Definition evaluate_login_failure_rate_limit (state : option LoginFailureRateLimitState) (now : Z)
    (policy : LoginFailureRateLimitPolicy) : LoginFailureRateLimitDecision :=
  let policy := sanitized policy in
  match active_login_failure_state state now policy with
  | None => mkLoginDecision false None 0
  | Some state =>
      if max_failures policy <=? failure_count state then
        mkLoginDecision true
          (Some (Z.max (saturating_sub_u64 (saturating_add_u64 (window_started_at state) (window_seconds policy)) now)
                   1))
          (failure_count state)
      else mkLoginDecision false None (failure_count state)
  end.

Definition record_login_failure (state : option LoginFailureRateLimitState) (now : Z)
    (policy : LoginFailureRateLimitPolicy) : LoginFailureRateLimitState :=
  match active_login_failure_state state now (sanitized policy) with
  | Some state => mkLoginState (Z.min u32_max (failure_count state + 1)) (window_started_at state)
  | None => mkLoginState 1 now
  end.

(** ** Keys *)

(** [(n as u64).to_be_bytes()]. *)
Definition to_be_bytes_u64 (n : Z) : bytes :=
  (λ i, byte_of (n / 256 ^ i)) <$> [7; 6; 5; 4; 3; 2; 1; 0].

(** What the hasher is fed. *)
Definition fingerprint_input (parts : list string) : bytes :=
  parts ≫= λ part, to_be_bytes_u64 (wrap_u64 (Z.of_nat (str_len part))) ++ as_bytes part.

Definition login_rate_limit_fingerprint `{Sha256} (parts : list string) : string :=
  sha256_hex (fingerprint_input parts).

Definition LOGIN_IDENTIFIER_MAX_CHARS : nat := 256.

(** [chars().take(n)] on the bytes of a string. *)
Fixpoint take_chars (n : nat) (l : bytes) : bytes :=
  match l with
  | [] => []
  | b :: l' =>
      if is_continuation (byte_val b) then b :: take_chars n l'
      else match n with O => [] | S n' => b :: take_chars n' l' end
  end.

Definition normalize_login_identifier (username : string) : string :=
  let normalized :=
    to_ascii_lowercase (from_bytes (take_chars LOGIN_IDENTIFIER_MAX_CHARS (as_bytes (str_trim username)))) in
  if bool_decide (normalized = "") then "<empty>" else normalized.

Record AdminLoginFailureRateLimitKey : Type := mkLoginKey {
  lk_tenant_id : Uuid;
  login_identifier_fingerprint : string;
}.

#[export] Instance login_key_eq_dec : EqDecision AdminLoginFailureRateLimitKey.
Proof. solve_decision. Defined.

#[export] Instance login_key_countable : Countable AdminLoginFailureRateLimitKey.
Proof.
  refine (inj_countable' (λ key, (lk_tenant_id key, login_identifier_fingerprint key)) (λ p, mkLoginKey p.1 p.2) _).
  by intros [].
Defined.

Definition admin_login_failure_rate_limit_key `{Sha256} (tenant_id : Uuid) (username : string)
    : AdminLoginFailureRateLimitKey :=
  mkLoginKey tenant_id (login_rate_limit_fingerprint [normalize_login_identifier username]).

(** ** Stores *)

(** The trait [LoginFailureRateLimitStore]. *)
Class LoginFailureRateLimitStore (S : Type) : Type := {
  check : AdminLoginFailureRateLimitKey → Z → LoginFailureRateLimitPolicy → S → LoginFailureRateLimitDecision * S;
  record_failure :
    AdminLoginFailureRateLimitKey → Z → LoginFailureRateLimitPolicy → S → LoginFailureRateLimitDecision * S;
  clear : AdminLoginFailureRateLimitKey → S → S;
}.

(** *** In memory *)

(** The lock makes each call atomic. *)
Record InMemoryLoginFailureRateLimitStore : Type := mkInMemoryStore {
  failures : gmap AdminLoginFailureRateLimitKey LoginFailureRateLimitState;
}.

#[export] Instance in_memory_store : LoginFailureRateLimitStore InMemoryLoginFailureRateLimitStore := {
  check key now policy store :=
    let decision := evaluate_login_failure_rate_limit (failures store !! key) now policy in
    (decision, if ld_failure_count decision =? 0 then mkInMemoryStore (delete key (failures store)) else store);
  record_failure key now policy store :=
    let state := record_login_failure (failures store !! key) now policy in
    (evaluate_login_failure_rate_limit (Some state) now policy, mkInMemoryStore (<[key := state]> (failures store)));
  clear key store := mkInMemoryStore (delete key (failures store));
}.

(** *** The protocol of Redis *)

Inductive RedisRateLimitError : Type := Unavailable | InvalidResponse.

#[warnings="-register-all"]
Inductive RedisResponse : Type :=
| Simple (value : string)
| Error
| Integer (value : Z)
| Bulk (body : option bytes)
| Array (items : list RedisResponse).

Definition crlf : bytes := ["013"%char; "010"%char].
####################
* [Your instructions]: All that is wanted is the stretch of lines above from the one containing "match active_login_failure_state state now (sanitized" through the one containing "(λ i, byte_of", duplicated exactly.

* [Result for this exercise]:
  match active_login_failure_state state now (sanitized policy) with
  | Some state => mkLoginState (Z.min u32_max (failure_count state + 1)) (window_started_at state)
  | None => mkLoginState 1 now
  end.

(** ** Keys *)

(** [(n as u64).to_be_bytes()]. *)
Definition to_be_bytes_u64 (n : Z) : bytes :=
  (λ i, byte_of (n / 256 ^ i)) <$> [7; 6; 5; 4; 3; 2; 1; 0].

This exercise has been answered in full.